• _Task directions_:
Copy exactly the lines of the records below, and only those lines, beginning with the line that contains "Definition pc_alloccluster (f" and ending with the line that contains "Fixpoint free_count (n".

++++++++++

(* ===== verification/Pcfs.v ===== *)
(** * The PC file system: [src/sun/sys/pcfs/pc_alloc.c], pc_truncate() of [pc_node.c], macros of [pc_fs.h]

    Definitions only.  The file allocation table is the bytes of two sectors, two entries of twelve bits in each three; an entry leads to the next cluster of
    the file.  What is done to the device and to the terminal is recorded. *)

From S2P Require Import Prelude Flags.
From stdpp Require Import prelude list numbers strings.
From Stdlib Require Import ZArith Lia.

Local Open Scope Z_scope.
Local Open Scope kern_scope.

Definition PCF_FREECLUSTER : Z := 0x00.
Definition PCF_LASTCLUSTER : Z := 0xFF8.
Definition PCF_FIRSTCLUSTER : Z := 2.
Definition PCFS_FATMOD : Z := 0x01.
Definition PC_MOD : Z := 0x01.
Definition PC_CHG : Z := 0x02.
Definition PC_INVAL : Z := 0x04.
Definition ENOENT : Z := 2.
Definition EIO : Z := 5.
Definition EFBIG : Z := 27.
Definition ENOSPC : Z := 28.

(** A cluster is cleared (getblk, clrbuf, bawrite) at its disk address; a block is flushed (blkflush); the file system is reported as corrupted. *)
Inductive pcev := Cleared (daddr size : Z) | Flushed (blkno size : Z) | BadFs.

(** [pcfs_fatp]: the bytes, when they are in core. *)
Record pcfs := Pcfs {
  pcfs_flags : Z; pcfs_spcl : Z; pcfs_rdirsec : Z; pcfs_rdirstart : Z; pcfs_datastart : Z; pcfs_clsize : Z; pcfs_ncluster : Z;
  pcfs_fatp : option (list Z); pcev_log : list pcev
}.
Definition set_fat (v : list Z) (f : pcfs) : pcfs :=
  Pcfs (pcfs_flags f) (pcfs_spcl f) (pcfs_rdirsec f) (pcfs_rdirstart f) (pcfs_datastart f) (pcfs_clsize f) (pcfs_ncluster f) (Some v) (pcev_log f).
Definition set_pflags (v : Z) (f : pcfs) : pcfs :=
  Pcfs v (pcfs_spcl f) (pcfs_rdirsec f) (pcfs_rdirstart f) (pcfs_datastart f) (pcfs_clsize f) (pcfs_ncluster f) (pcfs_fatp f) (pcev_log f).
Definition plog (e : pcev) (f : pcfs) : pcfs :=
  Pcfs (pcfs_flags f) (pcfs_spcl f) (pcfs_rdirsec f) (pcfs_rdirstart f) (pcfs_datastart f) (pcfs_clsize f) (pcfs_ncluster f) (pcfs_fatp f) (pcev_log f ++ [e]).
Definition pc_badfs (f : pcfs) : pcfs := plog BadFs f.

Inductive vtype := VREG | VDIR.
(** [pc_root]: VROOT of [v_flag]. *)
Record pcnode := Pcnode { pc_root : bool; pc_type : vtype; pc_flags : Z; pc_size : Z; pc_scluster : Z }.
Definition set_scluster (v : Z) (p : pcnode) : pcnode := Pcnode (pc_root p) (pc_type p) (pc_flags p) (pc_size p) v.
Definition set_psize (v : Z) (p : pcnode) : pcnode := Pcnode (pc_root p) (pc_type p) (pc_flags p) v (pc_scluster p).
Definition set_nflags (v : Z) (p : pcnode) : pcnode := Pcnode (pc_root p) (pc_type p) v (pc_size p) (pc_scluster p).

(** ** Macros *)

Definition howmany (x y : Z) : Z := (x + (y - 1)) `quot` y.
Definition pc_lblkno (f : pcfs) (off : Z) : Z := off `quot` pcfs_clsize f.
Definition pc_cltodb (f : pcfs) (cl : Z) : Z := cl * pcfs_spcl f.
Definition pc_cldaddr (f : pcfs) (cl : Z) : Z := pcfs_datastart f + (cl - PCF_FIRSTCLUSTER) * pcfs_spcl f.
Definition pc_validcl (f : pcfs) (cl : Z) : bool := (PCF_FIRSTCLUSTER <=? cl) && (cl <? pcfs_ncluster f + PCF_FIRSTCLUSTER).

(** ** The table *)

Definition pc_getcluster (f : pcfs) (cn : Z) : res Z :=
  match pcfs_fatp f with
  | Some t =>
      if pc_validcl f cn then
        let fp := cn + Z.shiftr cn 1 in
        b0 ← rdz t fp;
        b1 ← rdz t (fp + 1);
        if negb (Z.land cn 1 =? 0) then mret (Z.shiftr (Z.land b0 0xf0) 4 + Z.shiftl b1 4) else mret (b0 + Z.shiftl (Z.land b1 0x0f) 8)
      else Panic "pc_getcluster"
  | None => Panic "pc_getcluster"
  end.

Definition pc_setcluster (f : pcfs) (cn ncn : Z) : res pcfs :=
  match pcfs_fatp f with
  | Some t =>
      if pc_validcl f cn then
        let f := set_pflags (with_bits (pcfs_flags f) PCFS_FATMOD) f in
        let fp := cn + Z.shiftr cn 1 in
        b0 ← rdz t fp;
        if negb (Z.land cn 1 =? 0) then
          t ← wrz t fp (Z.lor (Z.land b0 0x0f) (Z.land (Z.shiftl ncn 4) 0xf0));
          t ← wrz t (fp + 1) (Z.land (Z.shiftr ncn 4) 0xff);
          mret (set_fat t f)
        else
          t ← wrz t fp (Z.land ncn 0xff);
          b1 ← rdz t (fp + 1);
          t ← wrz t (fp + 1) (Z.lor (Z.land b1 0xf0) (Z.land (Z.shiftr ncn 8) 0x0f));
          mret (set_fat t f)
      else Panic "pc_setcluster"
  | None => Panic "pc_setcluster"
  end.

(** The loop of pc_alloccluster() over the clusters that are left. *)
Fixpoint alloc_scan (n : nat) (cn : Z) (f : pcfs) : res (Z * pcfs) :=
  match n with
  | O => mret (PCF_FREECLUSTER, f)
  | S n =>
      c ← pc_getcluster f cn;
      if c =? PCF_FREECLUSTER then
        f ← pc_setcluster f cn PCF_LASTCLUSTER;
        mret (cn, plog (Cleared (pc_cldaddr f cn) (pcfs_clsize f)) f)
      else alloc_scan n (cn + 1) f
  end.
Definition pc_alloccluster (f : pcfs) : res (Z * pcfs) :=
  match pcfs_fatp f with
  | None => Panic "pc_addcluster: no fat"
  | Some _ => alloc_scan (Z.to_nat (pcfs_ncluster f)) PCF_FIRSTCLUSTER f
  end.

Fixpoint free_count (n : nat) (cn : Z) (f : pcfs) : res Z :=
  match n with
  | O => mret 0
  | S n => c ← pc_getcluster f cn; k ← free_count n (cn + 1) f; mret (if c =? PCF_FREECLUSTER then k + 1 else k)
  end.
Definition pc_freeclusters (f : pcfs) : res Z := free_count (Z.to_nat (pcfs_ncluster f)) PCF_FIRSTCLUSTER f.

(** ** Reading *)

(** The loop of pc_bmap(), [n] rounds after this one: the cluster and the entry after it, or the error. *)
Fixpoint bmap_loop (n : nat) (p : pcnode) (cn : Z) (f : pcfs) : res (Z + (Z * Z)) :=
  if negb (pc_validcl f cn) then
    mret (inl (match pc_type p with VDIR => if PCF_LASTCLUSTER <=? cn then ENOENT else EIO | VREG => EIO end))
  else
    ncn ← pc_getcluster f cn;
    match n with O => mret (inr (cn, ncn)) | S n => bmap_loop n p ncn f end.

(** [*dbnp] and [*rabnp] where they are set; [ra]: [rabnp] is not null. *)
Definition pc_bmap (p : pcnode) (lcn : Z) (ra : bool) (f : pcfs) : res (Z * option Z * option Z * pcfs) :=
  if lcn <? 0 then mret (ENOENT, None, None, f)
  else if pc_root p then
    let lbn := pc_cltodb f lcn in
    if pcfs_rdirsec f <=? lbn then mret (ENOENT, None, None, f)
    else
      let dbn := pcfs_rdirstart f + lbn in
      mret (0, Some dbn, if ra then Some (if lbn + 1 <? pcfs_rdirsec f then dbn + 1 else 0) else None, f)
  else if pcfs_ncluster f <=? lcn then mret (ENOENT, None, None, f)
  else if match pc_type p with VREG => (pc_size p =? 0) || (howmany (pc_size p) (pcfs_clsize f) <=? lcn) | VDIR => false end then mret (ENOENT, None, None, f)
  else
    r ← bmap_loop (Z.to_nat lcn) p (pc_scluster p) f;
    match r with
    | inl e => mret (e, None, None, if e =? ENOENT then f else pc_badfs f)
    | inr (cn, ncn) =>
        let dbn := pc_cldaddr f cn in
        if ra then
          if PCF_LASTCLUSTER <=? ncn then mret (0, Some dbn, Some 0, f)
          else if negb (pc_validcl f ncn) then mret (EIO, Some dbn, None, pc_badfs f)
          else mret (0, Some dbn, Some (pc_cldaddr f ncn), f)
        else mret (0, Some dbn, None, f)
    end.

(** ** Allocating *)

(** The loop of pc_balloc(): the error, or the cluster. *)
Fixpoint balloc_loop (n : nat) (cn : Z) (f : pcfs) : res ((Z + Z) * pcfs) :=
  match n with
  | O => mret (inr cn, f)
  | S n =>
      ncn ← pc_getcluster f cn;
      if PCF_LASTCLUSTER <=? ncn then
        '(ncn, f) ← pc_alloccluster f;
        if ncn =? PCF_FREECLUSTER then mret (inl ENOSPC, f)
        else f ← pc_setcluster f cn ncn; balloc_loop n ncn f
      else if negb (pc_validcl f ncn) then mret (inl EIO, pc_badfs f)
      else balloc_loop n ncn f
  end.

Definition pc_balloc (p : pcnode) (lcn : Z) (f : pcfs) : res (Z * option Z * pcnode * pcfs) :=
  if lcn <? 0 then mret (EFBIG, None, p, f)
  else if pc_root p then
    let lbn := pc_cltodb f lcn in
    if pcfs_rdirsec f <=? lbn then mret (EFBIG, None, p, f) else mret (0, Some (pcfs_rdirstart f + lbn), p, f)
  else if pcfs_ncluster f <=? lcn then mret (EFBIG, None, p, f)
  else
    '(r, p, f) ←
      (if match pc_type p with VREG => pc_size p =? 0 | VDIR => lcn =? 0 end then
         '(cn, f) ← pc_alloccluster f;
         if cn =? PCF_FREECLUSTER then mret (inl ENOSPC, p, f) else mret (inr cn, set_scluster cn p, f)
       else if negb (pc_validcl f (pc_scluster p)) then mret (inl EIO, p, pc_badfs f)
       else mret (inr (pc_scluster p), p, f));
    match r with
    | inl e => mret (e, None, p, f)
    | inr cn =>
        '(r, f) ← balloc_loop (Z.to_nat lcn) cn f;
        match r with inl e => mret (e, None, p, f) | inr cn => mret (0, Some (pc_cldaddr f cn), p, f) end
    end.

(** ** Freeing *)

Fixpoint bfree_loop (n : nat) (p : pcnode) (cn skipcl : Z) (f : pcfs) : res (Z * pcfs) :=
  match n with
  | O => mret (0, f)
  | S n =>
      if negb (pc_validcl f cn) then mret (EIO, pc_badfs f)
      else
        ncn ← pc_getcluster f cn;
        f ← (if skipcl =? 0 then pc_setcluster f cn PCF_FREECLUSTER else mret f);
        let skipcl := if skipcl =? 0 then 0 else skipcl - 1 in
        if (PCF_LASTCLUSTER <=? ncn) && match pc_type p with VDIR => true | VREG => false end then mret (0, f)
        else bfree_loop n p ncn skipcl f
  end.

Definition pc_bfree (p : pcnode) (skipcl : Z) (f : pcfs) : res (Z * pcnode * pcfs) :=
  if pc_root p then Panic "pc_bfree"
  else
    match pc_type p with
    | VREG =>
        if pc_size p =? 0 then mret (0, p, f)
        else
          let n := howmany (pc_size p) (pcfs_clsize f) in
          if pcfs_ncluster f <? n then mret (EIO, p, pc_badfs f)
          else
            '(e, f) ← bfree_loop (Z.to_nat (u32 n)) p (pc_scluster p) skipcl f;
            mret (e, if skipcl =? 0 then set_scluster PCF_LASTCLUSTER p else p, f)
    | VDIR =>
        '(e, f) ← bfree_loop (Z.to_nat (u32 (pcfs_ncluster f))) p (pc_scluster p) skipcl f;
        mret (e, if skipcl =? 0 then set_scluster PCF_LASTCLUSTER p else p, f)
    end.

Fixpoint bflush_loop (n : nat) (cn : Z) (f : pcfs) : res (Z * pcfs) :=
  match n with
  | O => mret (0, f)
  | S n =>
      if negb (pc_validcl f cn) then mret (EIO, pc_badfs f)
      else
        let f := plog (Flushed (pc_cltodb f cn) (pcfs_clsize f)) f in
        ncn ← pc_getcluster f cn; bflush_loop n ncn f
  end.
Definition pc_bflush (p : pcnode) (f : pcfs) : res (Z * pcfs) :=
  match pc_type p with
  | VDIR => Panic "pc_bflush"
  | VREG =>
      let n := howmany (pc_size p) (pcfs_clsize f) in
      if pcfs_ncluster f <? n then mret (EIO, pc_badfs f) else bflush_loop (Z.to_nat (u32 n)) (pc_scluster p) f
  end.

(** ** pc_truncate() *)

(** Without the copy of the directory entry. *)
Definition pc_mark (p : pcnode) : pcnode :=
  match pc_type p with VREG => set_nflags (with_bits (pc_flags p) (Z.lor PC_MOD PC_CHG)) p | VDIR => p end.

Definition pc_truncate (p : pcnode) (length : Z) (f : pcfs) : res (Z * pcnode * pcfs) :=
  if has (pc_flags p) PC_INVAL then mret (EIO, p, f)
  else
    match pc_type p with
    | VDIR => pc_bfree p 0 f
    | VREG =>
        '(e, p, f) ←
          (if pc_size p <? length then '(e, _, p, f) ← pc_balloc p (pc_lblkno f length) f; mret (e, p, f)
           else if length <? pc_size p then pc_bfree p (i16 (howmany length (pcfs_clsize f))) f
           else mret (0, p, f));
        mret (e, pc_mark (set_psize length p), f)
    end.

++++++++++

• _Problem solution_:
Definition pc_alloccluster (f : pcfs) : res (Z * pcfs) :=
  match pcfs_fatp f with
  | None => Panic "pc_addcluster: no fat"
  | Some _ => alloc_scan (Z.to_nat (pcfs_ncluster f)) PCF_FIRSTCLUSTER f
  end.

Fixpoint free_count (n : nat) (cn : Z) (f : pcfs) : res Z :=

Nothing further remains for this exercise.